At the same time, after denouncing Russian interference, Lukashenko decided to seek Russian help - after returning to Russia the 32 Russian citizens among the 33 mercenaries arrested. Putin would not want to support a loser - nor encourage a popular movement that would produce his downfall (without certainty about the succession). The Navalny affair makes it harder for (Macron and Merkel’s) plans to rely on Putin to manage this crisis (against pressure from Poland, the Baltic States and the United States). For the time being Lukashenko has been granted a loan of 1.3 billion euros (probably accompanied by a debt restructuring and deliveries of hydrocarbons at reduced prices).

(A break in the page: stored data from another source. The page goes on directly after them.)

(* ===== verification/TestsWriter.v ===== *)
(** * The unit tests of src/writer.rs and src/transport/pipe.rs, run on the model

    [tokio::io::duplex] and [Cursor] are here a pipe that takes everything it
    is given; an [await] runs the writer task and the call until nothing moves. *)

From stdpp Require Import pretty.
From S2P Require Import Prelude Errors WireFormat Frame Writer WriterTask Json Transport Simulate.
From S2P Require Import UnitTest UnitTestRuntime.

#[local] Existing Instance string_errors.

(** ** writer.rs *)
Module writer_tests.

Definition hello : bytes := as_bytes "hello".

Definition settle (cfg : WriterConfig) (y : wsys ScriptWriter) : wsys ScriptWriter :=
  iterate (writer_move cfg) (λ _, false) STEPS y.

(** The result of the last call, when it has returned. *)
Definition last_result (y : wsys ScriptWriter) : option (Result unit) :=
  s ← last (w_senders y);
  match s_pc s with PcDone r => Some r | _ => None end.

(** [handle.send(frame).await] and [handle.try_send(frame)]. *)
Definition call (m : send_mode) (cfg : WriterConfig) (f : OutboundFrame) (y : wsys ScriptWriter) :
  option (wsys ScriptWriter * Result unit) :=
  let y := settle cfg (spawn_sender m f y) in
  r ← last_result y; Some (y, r).

Definition test_outbound_frame_creation : option unit :=
  let header := new_header 1 3 42 5 in
  let frame := new_outbound header hello in
  assert_eq (length (ob_header frame)) HEADER_SIZE;;
  assert_eq (length (ob_payload frame)) 5%nat;;
  assert_eq (Writer.size frame) (HEADER_SIZE + 5)%nat.

Definition test_outbound_frame_empty : option unit :=
  let header := new_header 1 0x23 42 0 in
  let frame := empty_outbound header in
  assert_eq (ob_payload frame) [];;
  assert_eq (Writer.size frame) HEADER_SIZE.

Definition test_writer_config_default : option unit :=
  let config := default_config in
  assert_eq (max_pending_frames config) DEFAULT_MAX_PENDING_FRAMES;;
  assert_eq (channel_capacity config) DEFAULT_CHANNEL_CAPACITY;;
  assert_eq (backpressure_timeout config) DEFAULT_BACKPRESSURE_TIMEOUT.

Definition test_writer_handle_send : option unit :=
  y ← spawn_writer_task_default duplex;
  let frame := new_outbound (new_header 1 3 42 5) hello in
  '(y, r) ← call Send default_config frame y;
  _ ← unwrap r;
  assert_eq (length (sw_out (w_sink y))) (HEADER_SIZE + 5)%nat.

Definition test_writer_handle_pending_count : option unit :=
  let config := {| max_pending_frames := 1000; channel_capacity := 100;
                   backpressure_timeout := 10 ^ 9 |} in
  y ← spawn_writer_task duplex config;
  assert_eq (writer_pending_count y) 0;;
  assert_that (negb (is_backpressure_active config y)).

(** Ten sends, one after the other. *)
Fixpoint send_all (fs : list OutboundFrame) (y : wsys ScriptWriter) :
  option (wsys ScriptWriter) :=
  match fs with
  | [] => Some y
  | f :: fs =>
    '(y, r) ← call Send default_config f y;
    _ ← unwrap r; send_all fs y
  end.

Definition test_writer_batching : option unit :=
  y ← spawn_writer_task_default duplex;
  y ← send_all ((λ i, new_outbound (new_header 1 3 i 4) (to_be_bytes 4 i)) <$> seqZ 0 10) y;
  assert_eq (length (sw_out (w_sink y))) (10 * (HEADER_SIZE + 4))%nat.

Definition test_try_send_at_capacity : option unit :=
  let config := {| max_pending_frames := 100; channel_capacity := 10;
                   backpressure_timeout := 10 ^ 9 |} in
  let y := set_pending 100 (fresh_wsys duplex) in
  let frame := empty_outbound (new_header 1 3 42 0) in
  '(y, result) ← call TrySend config frame y;
  assert_that (match result with Err BackpressureTimeout => true | _ => false end).

Definition hello_batch : list OutboundFrame := [new_outbound (new_header 1 3 42 5) hello].

Definition test_build_remaining_slices_no_skip : option unit :=
  let slices := build_remaining_slices hello_batch 0 in
  assert_eq (length slices) 2%nat.

Definition test_build_remaining_slices_partial_header : option unit :=
  let slices := build_remaining_slices hello_batch 5 in
  assert_eq (length slices) 2%nat;;
  s0 ← slices !! 0%nat;
  assert_eq (length s0) (HEADER_SIZE - 5)%nat;;
  s1 ← slices !! 1%nat;
  assert_eq (length s1) 5%nat.

Definition test_build_remaining_slices_skip_header : option unit :=
  let slices := build_remaining_slices hello_batch HEADER_SIZE in
  assert_eq (length slices) 1%nat;;
  s0 ← slices !! 0%nat;
  assert_eq (length s0) 5%nat.

Definition test_write_batch_single : option unit :=
  '(buf, r) ← write_batch duplex hello_batch;
  _ ← unwrap r;
  assert_eq (length (sw_out buf)) (HEADER_SIZE + 5)%nat.

Definition test_write_batch_multiple : option unit :=
  let batch := (λ i, new_outbound (new_header 1 3 i 3) (as_bytes "abc")) <$> seqZ 0 5 in
  '(buf, r) ← write_batch duplex batch;
  _ ← unwrap r;
  assert_eq (length (sw_out buf)) (5 * (HEADER_SIZE + 3))%nat.

Definition test_writer_shutdown_on_channel_close : option unit :=
  y ← spawn_writer_task_default duplex;
  let y := settle default_config (drop_handles y) in
  match w_task y with
  | TExit result => assert_that (is_ok result)
  | _ => None
  end.

Definition tests : list (option unit) :=
  [test_outbound_frame_creation; test_outbound_frame_empty; test_writer_config_default;
   test_writer_handle_send; test_writer_handle_pending_count; test_writer_batching;
   test_try_send_at_capacity; test_build_remaining_slices_no_skip;
   test_build_remaining_slices_partial_header; test_build_remaining_slices_skip_header;
   test_write_batch_single; test_write_batch_multiple; test_writer_shutdown_on_channel_close].

Example writer_tests_pass : all_pass tests = true.
Proof. vm_compute. reflexivity. Qed.
End writer_tests.

(** ** pipe.rs: the tests in a process environment *)
Module pipe_tests.
Section Tests.
(** The variables [XDG_RUNTIME_DIR] and [TMPDIR], the process id, the sequence
    number the counter is at, and the clock. *)
Context (xdg tmpdir : option string) (pid : u32) (counter : u64) (clock : option Z).

Definition test_generate_pipe_path_format : option unit :=
  let '(path, _) := generate_pipe_path xdg tmpdir pid counter clock in
  assert_that (contains path "/procwire-");;
  assert_that (ends_with path ".sock").

Definition test_unix_runtime_dir_strips_trailing_slash : option unit :=
  let dir := unix_runtime_dir xdg tmpdir in
  assert_that (negb (bool_decide (dir = EmptyString)));;
  assert_that (bool_decide (dir = "/tmp"%string) || negb (ends_with dir "/")).

(** [n] paths, one after the other, all at the same clock. *)
Fixpoint paths (n : nat) (counter : u64) : list string :=
  match n with
  | O => []
  | S n =>
    let '(path, counter) := generate_pipe_path xdg tmpdir pid counter clock in
    path :: paths n counter
  end.

Definition test_generate_pipe_path_uniqueness : option unit :=
  assert_that (bool_decide (NoDup (paths 10 counter))).

Definition test_pipe_path_contains_pid : option unit :=
  let '(path, _) := generate_pipe_path xdg tmpdir pid counter clock in
  assert_that (contains path (pretty (Z.to_N pid))).

Definition tests : list (option unit) :=
  [test_generate_pipe_path_format; test_unix_runtime_dir_strips_trailing_slash;
   test_generate_pipe_path_uniqueness; test_pipe_path_contains_pid].
End Tests.

(** In several environments; the last has a clock before the epoch. *)
Example pipe_tests_pass :
  all_pass (tests None None 4242 0 (Some 1700000000000000000)
    ++ tests (Some "/run/user/1000/"%string) None 1 7 (Some 1)
    ++ tests (Some EmptyString) (Some "/var/tmp//"%string) 99999 (2 ^ 64 - 3) (Some (2 ^ 70 + 5))
    ++ tests (Some "/"%string) (Some "/x"%string) 17 3 None) = true.
Proof. vm_compute. reflexivity. Qed.
End pipe_tests.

For the moment, no one on the ground is in a position to “represent” and defend popular aspirations which look neither to Russia nor to the EU, but to the demand for fundamental rights and freedoms, at the political and social level. The trade union and international political left must support these demands, independent trade unionism - weak under such a regime, but real - and all forms of popular self-organization which alone can limit “instrumentalization” from all sides.

Footnotes

[1] This was not the case for the three Baltic republics that had been forcibly incorporated into the Union and had voted for their independence. On 25 December, the president of a USSR which no longer existed, Mikhaïl Gorbachev, resigned.

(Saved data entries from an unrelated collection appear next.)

(* ===== verification/TestsContext.v ===== *)
(** * The unit tests of src/handler/context.rs, run on the model

    A test without a writer runs the methods in an idle client, one with a
    writer on its writer task, whose output is parsed at the far end. *)

From S2P Require Import Prelude Errors WireFormat Frame Codec Json Writer WriterTask Init Program.
From S2P Require Import Context Registry Client Quiesce Simulate Msgpack UnitTest UnitTestRuntime.

#[local] Existing Instance string_errors.

Module context_tests.

(** The cells of the contexts of a test; a test with several contexts makes
    the others with other cells. *)
Definition TOKEN : nat := 1.
Definition RESPONDED : nat := 2.

Definition ctx : RequestContext := new_context 1 42 TOKEN RESPONDED.
Definition stream_ctx : RequestContext := with_response_type ctx RtStream.

(** On a fresh context, in a client of its own. *)
Definition ok_alone (p : prog) : option unit := _ ← await_ok p idle_client; Some tt.

Definition rejected (p : prog) (st : test_client) : option unit :=
  '(_, r) ← await p st;
  assert_that (match r with Err ResponseAlreadySent => true | _ => false end).

Definition test_context_creation : option unit :=
  assert_eq (ctx_method_id ctx) 1;;
  assert_eq (ctx_request_id ctx) 42.

Definition test_respond_without_writer : option unit :=
  ok_alone (respond ctx "test"%string).

Definition test_all_response_methods_without_writer : option unit :=
  ok_alone (respond ctx "test"%string);;
  ok_alone (respond_raw ctx (as_bytes "test"));;
  ok_alone (respond_bytes ctx (as_bytes "test"));;
  ok_alone (ack ctx);;
  ok_alone (error ctx "error message");;
  st ← await_ok (chunk ctx 1) idle_client;
  st ← await_ok (chunk_raw ctx (as_bytes "chunk")) st;
  st ← await_ok (chunk_bytes ctx (as_bytes "chunk")) st;
  _ ← await_ok (end_stream ctx) st;
  Some tt.

Definition test_second_terminal_response_is_rejected : option unit :=
  st ← await_ok (respond ctx "first"%string) idle_client;
  responded ← observe (has_responded ctx) st;
  assert_that responded;;
  rejected (respond ctx "second"%string) st;;
  rejected (ack ctx) st;;
  rejected (end_stream ctx) st;;
  rejected (error ctx "boom") st.

Definition test_error_is_terminal_for_stream : option unit :=
  st ← await_ok (chunk stream_ctx 1) idle_client;
  st ← await_ok (error stream_ctx "boom") st;
  rejected (end_stream stream_ctx) st.

(** A clone shares the cells. *)
Definition clone (c : RequestContext) : RequestContext := c.

Definition test_responded_state_is_shared_across_clones : option unit :=
  let ctx2 := clone ctx in
  st ← await_ok (respond ctx "done"%string) idle_client;
  responded ← observe (has_responded ctx2) st;
  assert_that responded;;
  '(_, r) ← await (respond ctx2 "again"%string) st;
  assert_that (is_err r).

Record StructuredError := { message : string; code : Z }.

#[export] Instance structured_mp : Mp StructuredError := {|
  to_mp e := struct_mp [("message", to_mp (message e)); ("code", to_mp (code e))]%string;
  of_mp v :=
    message ← field_mp "message" v; code ← field_mp "code" v;
    Some {| message := message; code := code |}
|}.

Definition structured_boom : StructuredError := {| message := "boom"; code := 500 |}.

Definition test_error_with_structured_payload : option unit :=
  ok_alone (error_with ctx structured_boom).

Definition test_chunk_allows_multiple_calls : option unit :=
  st ← await_ok (chunk ctx 1) idle_client;
  st ← await_ok (chunk ctx 2) st;
  st ← await_ok (chunk ctx 3) st;
  _ ← await_ok (end_stream ctx) st;
  Some tt.

Definition test_end_can_be_called_after_chunks : option unit :=
  st ← await_ok (chunk ctx "first"%string) idle_client;
  st ← await_ok (chunk ctx "second"%string) st;
  _ ← await_ok (end_stream ctx) st;
  Some tt.

Definition test_context_is_clone : option unit :=
  let ctx2 := clone ctx in
  assert_eq (ctx_method_id ctx) (ctx_method_id ctx2);;
  assert_eq (ctx_request_id ctx) (ctx_request_id ctx2).

Definition test_raw_payload : option unit :=
  let data := as_bytes "hello world" in
  let payload := new_raw_payload data in
  assert_eq (raw_as_bytes payload) (as_bytes "hello world");;
  assert_eq (raw_into_bytes payload) data.

Definition writer_ctx (method_id : u16) : RequestContext :=
  with_writer method_id 42 TOKEN RESPONDED.
Definition stream_writer_ctx (method_id : u16) : RequestContext :=
  with_response_type (writer_ctx method_id) RtStream.

Definition test_context_with_writer : option unit :=
  let ctx := stream_writer_ctx 1 in
  st ← await_ok (chunk ctx 123) idle_client;
  _ ← await_ok (end_stream ctx) st;
  Some tt.

(** The only frame at the far end after [p]. *)
Definition frame_of (p : prog) : option Frame :=
  st ← await_ok p idle_client;
  frames ← read_frames (server_end st) 1;
  frames !! 0%nat.

Definition test_error_flags_for_result_method : option unit :=
  frame ← frame_of (error (writer_ctx 7) "boom");
  assert_eq (hflags (header frame)) flags.ERROR_RESPONSE;;
  assert_eq (method_id (header frame)) 7;;
  assert_eq (request_id (header frame)) 42;;
  assert_eq (payload frame) (0xA4 :: as_bytes "boom").

Definition test_error_flags_for_stream_method_include_is_stream : option unit :=
  frame ← frame_of (error (stream_writer_ctx 7) "boom");
  let header := header frame in
  assert_eq (hflags header) flags.STREAM_ERROR_RESPONSE;;
  assert_that (is_stream header);;
  assert_that (is_error header);;
  assert_that (negb (is_stream_end header)).

Definition test_error_with_structured_payload_on_stream_method : option unit :=
  frame ← frame_of (error_with (stream_writer_ctx 7) structured_boom);
  assert_eq (hflags (header frame)) flags.STREAM_ERROR_RESPONSE;;
  first ← payload frame !! 0%nat;
  assert_eq first 0x82.

Definition assert_cancelled (c : RequestContext) (expected : bool) (st : test_client) :
  option unit :=
  b ← observe (is_cancelled c) st; assert_eq b expected.

Definition test_cancellation_token_initially_not_cancelled : option unit :=
  assert_cancelled ctx false idle_client.

Definition test_cancellation_after_cancel : option unit :=
  assert_cancelled ctx false idle_client;;
  st ← await_ok (cancel ctx (Ret (Ok tt))) idle_client;
  assert_cancelled ctx true st.

Definition test_cancellation_propagates_to_clones : option unit :=
  let ctx_clone := clone ctx in
  assert_cancelled ctx false idle_client;;
  assert_cancelled ctx_clone false idle_client;;
  st ← await_ok (cancel ctx (Ret (Ok tt))) idle_client;
  assert_cancelled ctx true st;;
  assert_cancelled ctx_clone true st.

(** The spawned task cancels; [cancelled] then returns. *)
Definition test_cancelled_future_completes_after_cancel : option unit :=
  let ctx_clone := clone ctx in
  let st := spawn (cancel ctx_clone (Ret (Ok tt))) idle_client in
  _ ← await_ok (cancelled ctx (Ret (Ok tt))) st;
  Some tt.

(** The child waits for the token; before the cancellation it has not
    returned, afterwards it has. *)
Definition test_cancellation_token_can_be_passed_to_child_task : option unit :=
  let token := cancellation_token ctx in
  let st := settle (spawn (Await token (Ret (Ok tt))) idle_client) in
  assert_that (is_none (last_result st));;
  st ← await_ok (cancel ctx (Ret (Ok tt))) st;
  child ← c_background st !! 0%nat;
  assert_that (match child with Ret (Ok _) => true | _ => false end).

Definition test_with_writer_and_token : option unit :=
  let ctx := with_writer_and_token 1 42 RtResult TOKEN RESPONDED in
  assert_cancelled ctx false idle_client;;
  st ← await_ok (Cancel TOKEN (Ret (Ok tt))) idle_client;
  assert_cancelled ctx true st.

Definition tests : list (option unit) :=
  [test_context_creation; test_respond_without_writer;
   test_all_response_methods_without_writer; test_second_terminal_response_is_rejected;
   test_error_is_terminal_for_stream; test_responded_state_is_shared_across_clones;
   test_error_with_structured_payload; test_chunk_allows_multiple_calls;
   test_end_can_be_called_after_chunks; test_context_is_clone; test_raw_payload;
   test_context_with_writer; test_error_flags_for_result_method;
   test_error_flags_for_stream_method_include_is_stream;
   test_error_with_structured_payload_on_stream_method;
   test_cancellation_token_initially_not_cancelled; test_cancellation_after_cancel;
   test_cancellation_propagates_to_clones; test_cancelled_future_completes_after_cancel;
   test_cancellation_token_can_be_passed_to_child_task; test_with_writer_and_token].

Example context_tests_pass : all_pass tests = true.
Proof. vm_compute. reflexivity. Qed.
End context_tests.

[2] See David Mandel, “Workers after communism (Auto Workers and Their Unions in Russia, Ukraine, and Belarus)”, 2004, PDF, page 227

[3] For a benevolent presentation of this system read Loïc Ramirez, Le Monde Diplomatique (English) February 2020. “Belarus, the industrious state”.

[4] On the context of this crisis - especially the projects addressed to Ukraine and Belarus by the EU “Eastern Partnership” in conflict with the projects of the Eurasian Union of Russia, read my article in Revue Les Possibles (Attac), 21 February 2014 “La société ukrainienne entre ses oligarques et sa Troïka”.

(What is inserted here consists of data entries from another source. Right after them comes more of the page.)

(* ===== verification/TestsClient.v ===== *)
(** * The unit tests of src/client.rs, run on the model

    The builder, the handshake on what the parent has written before it, and
    the dispatch of a frame in a client that then runs until nothing moves. *)

From S2P Require Import Prelude Errors WireFormat Frame FrameBuffer Codec Json Writer WriterTask.
From S2P Require Import Init Program Context Registry Session Client Quiesce Simulate.
From S2P Require Import Msgpack UnitTest UnitTestRuntime.

#[local] Existing Instance string_errors.

Module client_tests.

(** [|_: T, _ctx| async { Ok(()) }]. *)
Definition ok_handler {T} (_ : T) (_ : RequestContext) : prog := Ret (Ok tt).

(** ** The builder *)

Definition test_builder_creation : option unit :=
  let builder := new_builder in Some tt.

Definition test_builder_default : option unit :=
  let builder := default_builder in Some tt.

Definition test_builder_method_chaining : option unit :=
  builder ← handle (T := string) true client_builder "echo" ok_handler;
  builder ← handle_stream (T := Z) true builder "stream" ok_handler;
  builder ← handle_ack (T := unit) true builder "ack" ok_handler;
  builder ← event true builder "progress";
  let schema := build_schema (cb_registry builder) in
  assert_that (is_some (get_method schema "echo"));;
  assert_that (is_some (get_method schema "stream"));;
  assert_that (is_some (get_method schema "ack"));;
  assert_that (is_some (get_event schema "progress")).

Definition test_builder_response_types : option unit :=
  builder ← handle (T := unit) true client_builder "result" ok_handler;
  builder ← handle_stream (T := unit) true builder "stream" ok_handler;
  builder ← handle_ack (T := unit) true builder "ack" ok_handler;
  assert_eq (get_response_type (cb_registry builder) "result") (Some RtResult);;
  assert_eq (get_response_type (cb_registry builder) "stream") (Some RtStream);;
  assert_eq (get_response_type (cb_registry builder) "ack") (Some RtAck).

Definition test_builder_configuration : option unit :=
  let builder := max_concurrent_handlers client_builder 512 in
  let builder := builder_max_pending_frames builder 2048 in
  let builder := builder_channel_capacity builder 512 in
  let builder := builder_backpressure_timeout builder (10 * 10 ^ 9) in
  assert_eq (cb_max_concurrent_handlers builder) 512%nat;;
  assert_eq (max_pending_frames (cb_writer_config builder)) 2048;;
  assert_eq (channel_capacity (cb_writer_config builder)) 512%nat;;
  assert_eq (backpressure_timeout (cb_writer_config builder)) (10 * 10 ^ 9).

Definition test_builder_max_payload_size_default : option unit :=
  assert_eq (cb_max_payload_size client_builder) DEFAULT_MAX_PAYLOAD_SIZE.

Definition test_builder_max_payload_size_custom : option unit :=
  assert_eq (cb_max_payload_size (builder_max_payload_size client_builder 4096)) 4096.

Definition test_builder_max_payload_size_clamped_to_absolute_max : option unit :=
  let builder := builder_max_payload_size client_builder (2 ^ 32 - 1) in
  assert_eq (cb_max_payload_size builder) ABSOLUTE_MAX_PAYLOAD_SIZE.

Definition test_builder_auth_token_default_none : option unit :=
  assert_that (is_none (cb_auth_token client_builder)).

Definition test_builder_auth_token_set : option unit :=
  let builder := auth_token client_builder "secret-token" in
  assert_eq (cb_auth_token builder) (Some "secret-token"%string).

Definition test_constant_time_eq : option unit :=
  let eq a b := constant_time_eq (as_bytes a) (as_bytes b) in
  assert_that (eq "" "");;
  assert_that (eq "abc" "abc");;
  assert_that (negb (eq "abc" "abd"));;
  assert_that (negb (eq "abc" "ab"));;
  assert_that (negb (eq "ab" "abc"));;
  let token := of_bytes (replicate 64 97) in
  assert_that (eq token token).

(** ** The handshake; one read brings what the parent has written *)

Definition auth_frame_bytes (token : bytes) : bytes :=
  let header := new_header AUTH_METHOD_ID 0 0 (zlen token) in encode header ++ token.

Definition rejects (reads : list socket_read) (token : string) : option unit :=
  '(outcome, _) ← run_auth_handshake reads token DEFAULT_MAX_PAYLOAD_SIZE;
  assert_that (match outcome with Rejected => true | Adopted _ _ => false end).

Definition test_auth_handshake_accepts_matching_token : option unit :=
  let token := of_bytes (concat (replicate 8 (as_bytes "deadbeef"))) in
  '(outcome, _) ← run_auth_handshake [Ok (auth_frame_bytes (as_bytes token))] token
                    DEFAULT_MAX_PAYLOAD_SIZE;
  match outcome with
  | Adopted _ pending_frames => assert_eq (length pending_frames) 0%nat
  | Rejected => None
  end.

Definition test_auth_handshake_rejects_wrong_token : option unit :=
  rejects [Ok (auth_frame_bytes (as_bytes "the-wrong-token"))] "the-expected-token".

(** The bytes of a request with the payload "hi". *)
Definition request_bytes : option bytes :=
  payload ← unwrap (msgpack_encode "hi"%string);
  Some (encode (new_header 1 0 7 (zlen payload)) ++ payload).

Definition test_auth_handshake_rejects_non_auth_first_frame : option unit :=
  bytes ← request_bytes;
  rejects [Ok bytes] "token".

Definition test_auth_handshake_returns_pipelined_frames : option unit :=
  request ← request_bytes;
  let token := "token-1234"%string in
  '(outcome, _) ← run_auth_handshake [Ok (auth_frame_bytes (as_bytes token) ++ request)] token
                    DEFAULT_MAX_PAYLOAD_SIZE;
  match outcome with
  | Adopted _ pending_frames =>
    assert_eq (length pending_frames) 1%nat;;
    first ← pending_frames !! 0%nat;
    assert_eq (method_id (header first)) 1;;
    assert_eq (request_id (header first)) 7
  | Rejected => None
  end.

Definition test_auth_handshake_rejects_on_eof : option unit := rejects [Ok []] "token".

(** ** Dispatch *)

(** The client after the frame has been dispatched, before anything runs. *)
Definition dispatched (registry : HandlerRegistry) (method_id : u16) (request_id : u32)
  (payload : bytes) : test_client :=
  let header := new_header method_id 0 request_id (zlen payload) in
  dispatch_frame registry (new_frame header payload) idle_client.

(** The far end of the pipe when nothing moves any more. *)
Definition dispatch_request (registry : HandlerRegistry) (method_id : u16) (request_id : u32)
  (payload : bytes) : ScriptWriter :=
  server_end (simulate 0 default_config STEPS (dispatched registry method_id request_id payload)).

Definition reg (name : string) (rt : ResponseType) (f : unit → RequestContext → prog) :
  option (HandlerRegistry * u16) :=
  registry ← register true new_registry name rt f;
  method_id ← get_method_id registry name;
  Some (registry, method_id).

Definition message_contains (f : Frame) (needle : string) : option unit :=
  message ← unwrap (msgpack_decode (T := string) (payload f));
  assert_that (contains message needle).

Definition test_failing_handler_sends_error_response : option unit :=
  '(registry, method_id0) ← reg "boom" RtResult (λ _ _,
    Ret (Err (Protocol "handler exploded")));
  payload ← unwrap (msgpack_encode tt);
  frames ← read_frames (dispatch_request registry method_id0 42 payload) 1;
  f ← frames !! 0%nat;
  assert_eq (hflags (header f)) flags.ERROR_RESPONSE;;
  assert_eq (method_id (header f)) method_id0;;
  assert_eq (request_id (header f)) 42;;
  message_contains f "handler exploded".

Definition test_failing_stream_handler_sends_stream_error_response : option unit :=
  '(registry, method_id0) ← reg "boom" RtStream (λ _ ctx,
    ptry (chunk ctx 1) (Ret (Err (Protocol "stream exploded"))));
  payload ← unwrap (msgpack_encode tt);
  frames ← read_frames (dispatch_request registry method_id0 42 payload) 2;
  f0 ← frames !! 0%nat;
  assert_eq (hflags (header f0)) flags.STREAM_CHUNK;;
  f1 ← frames !! 1%nat;
  assert_eq (hflags (header f1)) flags.STREAM_ERROR_RESPONSE;;
  assert_that (negb (is_stream_end (header f1)));;
  message_contains f1 "stream exploded".

Definition test_unknown_method_sends_error_response : option unit :=
  let registry := new_registry in
  payload ← unwrap (msgpack_encode tt);
  frames ← read_frames (dispatch_request registry 99 7 payload) 1;
  f ← frames !! 0%nat;
  assert_eq (hflags (header f)) flags.ERROR_RESPONSE;;
  assert_eq (method_id (header f)) 99;;
  assert_eq (request_id (header f)) 7;;
  message_contains f "99".

Definition test_no_error_frame_after_handler_already_responded : option unit :=
  '(registry, method_id0) ← reg "late" RtResult (λ _ ctx,
    ptry (respond ctx "done"%string) (Ret (Err (Protocol "after the fact"))));
  payload ← unwrap (msgpack_encode tt);
  frames ← read_frames (dispatch_request registry method_id0 42 payload) 1;
  f ← frames !! 0%nat;
  assert_eq (hflags (header f)) flags.RESPONSE;;
  assert_eq (length frames) 1%nat.

(** A client in which the request 42 is active, with the token in cell 1. *)
Definition with_active_request : test_client :=
  {| c_world := c_world idle_client; c_next := 2; c_active := {[42 := 1%nat]};
     c_permits := c_permits idle_client; c_tasks := []; c_background := []; c_requests := [] |}.

Definition abort_frame (request_id : u32) : Frame :=
  new_frame (new_header ABORT_METHOD_ID 0 request_id 0) [].

Definition test_abort_cancels_active_handler : option unit :=
  let st := with_active_request in
  assert_that (negb (cell (c_world st) 1));;
  let st := dispatch_frame new_registry (abort_frame 42) st in
  assert_that (cell (c_world st) 1).

(** It does not panic. *)
Definition test_abort_for_unknown_request_logs_warning : option unit :=
  let st := dispatch_frame new_registry (abort_frame 999) idle_client in Some tt.

(** The handler's own flags. *)
Definition STARTED : nat := 1000.
Definition COMPLETED : nat := 1001.

(** [store(true)] sets a flag as [Cancel] does; the sleep of 10 ms only takes
    a step. *)
Definition slow_handler (_ : unit) (ctx : RequestContext) : prog :=
  Cancel STARTED (Input (λ _,
    ptry (respond ctx "done"%string) (Cancel COMPLETED (Ret (Ok tt))))).

Definition wait_for (flag : nat) (st : test_client) : option test_client :=
  let st := simulate_until 0 default_config (λ st, cell (c_world st) flag) STEPS st in
  assert_that (cell (c_world st) flag);; Some st.

Definition test_handler_context_is_removed_after_completion : option unit :=
  '(registry, method_id) ← reg "test" RtResult slow_handler;
  payload ← unwrap (msgpack_encode tt);
  st ← wait_for STARTED (dispatched registry method_id 123 payload);
  assert_that (is_some (c_active st !! 123));;
  st ← wait_for COMPLETED st;
  assert_that (is_none (c_active (simulate 0 default_config STEPS st) !! 123)).

Definition tests : list (option unit) :=
  [test_builder_creation; test_builder_default; test_builder_method_chaining;
   test_builder_response_types; test_builder_configuration;
   test_builder_max_payload_size_default; test_builder_max_payload_size_custom;
   test_builder_max_payload_size_clamped_to_absolute_max;
   test_builder_auth_token_default_none; test_builder_auth_token_set; test_constant_time_eq;
   test_auth_handshake_accepts_matching_token; test_auth_handshake_rejects_wrong_token;
   test_auth_handshake_rejects_non_auth_first_frame;
   test_auth_handshake_returns_pipelined_frames; test_auth_handshake_rejects_on_eof;
   test_failing_handler_sends_error_response;
   test_failing_stream_handler_sends_stream_error_response;
   test_unknown_method_sends_error_response;
   test_no_error_frame_after_handler_already_responded; test_abort_cancels_active_handler;
   test_abort_for_unknown_request_logs_warning;
   test_handler_context_is_removed_after_completion].

Example client_tests_pass : all_pass tests = true.
Proof. vm_compute. reflexivity. Qed.
End client_tests.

[5Journal of Contemporary Central and Eastern Europe Volume 24, 2016 - Issue 1, Catherine Samary “What internationalism in the context of the Ukrainian crisis? Wide open eyes against one-eyed “campisms”.

[6The Guardian, 15 February 2016 “EU lifts most sanctions against Belarus despite human rights concerns”.

[7] Chatham House 14 January 2020 “Integration on Hold for Russia and Belarus”.

[8] In French, Regards sur l’eurasie - l’année politique 2019 Ed. Anne de Tinguy, Sciences Po. The founding countries of the Eurasian Economic Union in 2014 were Kazakhstan, Russia, Belarus, joined later by Armenia et Kyrgyzstan.

[9] Nonetheless the country has 40.7 doctors per 10,000 inhabitants, as against 32 in Finland, and control of the contagion has been easier given the low population density and abundant green spaces.

[10] Mediapart, 19 August 2020 “Belarus : savoir reconnaître notre belle amie la Vieille Taupe ! ”.

[11] ]Recounted in Vincent Présumey’s already-mentioned blog. The film Leta by Kyril Serrebrennikov celebrates the group Kino and its singer. See “Viktor Tsoï, première rock star russe.

[12] For more on social struggles see the articles by the Ukrainian researcher Volodymyr Artiukh, including “In Belarus, the Left Is Fighting to Put Social Demands at the Heart of the Protests” or those by Volodymyr Ishchenko on the openDemocracy site and on LeftEast such as “From Ukraine with Comparison: Emerging Notes on Belarus–.

[13] One of the members is Svetlana Alexievitch, author of Secondhand Time: The Last of the Soviets (Random House 2016), subject to recent repressive pressure.

[14] The only member of the "women’s trio" of the Belarusian opposition then still present in the country has since been brutally driven to Ukraine (by tearing up her passport she was denouncing what amounted to an expulsion).

[15] See Volodymyr Ishchenko, Jacobin, 22 August 2020 “The Opposition in Belarus Is Not All on the Same Side”.